Stormed at with shot and shell

sung out with the utmost intensity in her ear, made her turn apprehensively to see if any one heard him" (pg 20).

What she's doing here is separating out what it is that she heard, the little snippet of conversation.  She doesn't give us quotation marks though.  She breaks the traditional literary form (or at least I think that was then the traditional literary form). It's almost as if she is trying to separate it for us visually.

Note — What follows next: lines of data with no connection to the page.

Lemma keeps_set_field n off v : 0 <= off -> off + Z.of_nat n <= Z.of_nat sizeof_config ->
  keeps (S := app W) app_ok (set_Config_field n off v).
Proof.
  intros H0 Hn s [Hl Hb]; unfold set_Config_field, mbind, sm_bind, sm_gets, sm_lift.
  destruct (store_le_total n (Config s) off v) as [m Hm]; [done|unfold mlen; lia|].
  cbn [mbind run_bind]. rewrite Hm. split; cbn.
  - apply store_le_mlen in Hm. unfold mlen in Hm. lia.
  - by eapply store_le_bytes_ok.
Qed.

Lemma keeps_get_field n off : 0 <= off -> off + Z.of_nat n <= Z.of_nat sizeof_config ->
  keeps (S := app W) app_ok (get_Config_field n off).
Proof.
  intros H0 Hn s [Hl Hb]. unfold get_Config_field, mbind, sm_bind, sm_gets, sm_lift.
  destruct (load_le_total n (Config s) off) as [v Hv]; [done|unfold mlen; lia|].
  cbn [mbind run_bind]. by rewrite Hv.
Qed.

Lemma keeps_overwrite bs : bytes_ok bs -> (length bs <= sizeof_config)%nat ->
  keeps (S := app W) app_ok (overwrite_Config bs).
Proof.
  intros Hbs Hn. apply keeps_modify. intros s [Hl Hb]. split; cbn.
  - rewrite length_app, length_drop. lia.
  - apply Forall_app. split; [done|]. by apply Forall_drop.
Qed.
Local Hint Resolve keeps_wait_end : keeps.
Local Hint Extern 1 (keeps _ (set_Config_field _ _ _)) => apply keeps_set_field; done : keeps.
Local Hint Extern 1 (keeps _ (get_Config_field _ _)) => apply keeps_get_field; done : keeps.

Section Keyboard.
(** After a dialog that was opened and closed again there is text in the
    array; where the one for the port cannot be opened, the array is the
    unset one of the caller, which [SetServerPort] converts all the same. *)
Hypothesis keyboard : forall n w, (0 < n)%nat -> keyboard_text n (inputTextBuffer n (sceImeDialogTerm w)).
Hypothesis unset_port : forall t k w, (sceImeDialogInit t k w).1 < 0 ->
  keyboard_text 6 (inputTextBuffer 6 (sceImeDialogInit t k w).2).

(** The system is in a state in which the array of [n] units holds text. *)
Definition has_text (n : nat) (s : app W) : Prop := app_ok s /\ keyboard_text n (inputTextBuffer n (os s)).

Lemma CallImeDialog_text t k : triple (S := app W) app_ok (CallImeDialog t k) (fun r s =>
  has_text 6 s /\ (0 <= r -> has_text 16 s)).
Proof.
  assert (forall n, keeps (S := app W) app_ok (ime_loop n)) as H.
  { induction n as [|n IH]; cbn [ime_loop]; keeps_tac. }
  intros s Hs. unfold CallImeDialog. unfold mbind at 1, sm_bind at 1, os_call.
  destruct (sceImeDialogInit t k (os s)) as [ret w] eqn:E. destruct (Z.ltb_spec ret 0) as [Hlt|Hge].
  - assert (keyboard_text 6 (inputTextBuffer 6 w)) as Ht.
    { pose proof (unset_port t k (os s)) as Hu. rewrite E in Hu. by apply Hu. }
    cbn. split; [by split|]. lia.
  - match goal with |- wp_run (?m _) _ =>
      assert (triple (S := app W) app_ok m (fun r s => has_text 6 s /\ (0 <= r -> has_text 16 s))) as Hm end.
    { eapply triple_bind; [intros s1; exact (H _ s1)|intros r]. eapply triple_bind.
      - apply (triple_modify _ _ (fun _ s => has_text 6 s /\ has_text 16 s)). intros s1 Hs1.
        split; (split; [done|]); apply keyboard; lia.
      - intros ?. apply triple_ret. intros s1 [? ?]. by split. }
    by apply Hm.
Qed.

(** Drawing and asking leave the text where it is. *)
Lemma keeps_emit_text n d : keeps (has_text n) (emit d).
Proof. apply keeps_modify. by intros s [? ?]. Qed.
Lemma keeps_ask_text {A} n (f : W -> A) : keeps (has_text n) (os_ask f).
Proof. apply keeps_gets. Qed.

While I am pointing out writing techniques, I can't help but note the repetitious circular manner in which she tells an anecdote here.  For example, on page 29 she brings us back to the point where the story starts; debating whether or not to go to the lighthouse the next day. Within that 29 pages, she comes back to someone saying "there will be no going to the lighthouse tomorrow" several times.  Also there is a repetition to the way we learn about the supposed death of the friendship between Mr. Ramsey and Mr. Bankes.  We are looking into Bankes' thoughts (which is coming from I don't even know who).  On page 24 we see "...William Bankes remembered (and this must refer to some actual incident), by a hen, straddling her wings out in protection of a covey of little chicks, upon which Ramsay, stopping pointed his stick and said 'Pretty--pretty,' and odd illumination in to his heart, Bankes had thought it, which showed his simplicity, his sympathy with humble things; but it seemed to him as if their friendship had ceased, there, on that stretch of road" (pg 24). Then on the next page we see "Begun long years ago, their friendship had petered out on a Westmorland road, where the hen spread her wings before her chicks; after which Ramsay had married, and their paths lying different ways..."(pg 25). There seems to be this circular pattern to the story telling, as if she is going around a mountain and coming back to the same view only from a slightly higher elevation.

1 comment:

  1. You've identified a whole smorgasbord of techniques here--good eye! What we'll want to think about is how these things all fit together--that is, why it matters that the form is construed like this. Again, though, great attention to formal detail here!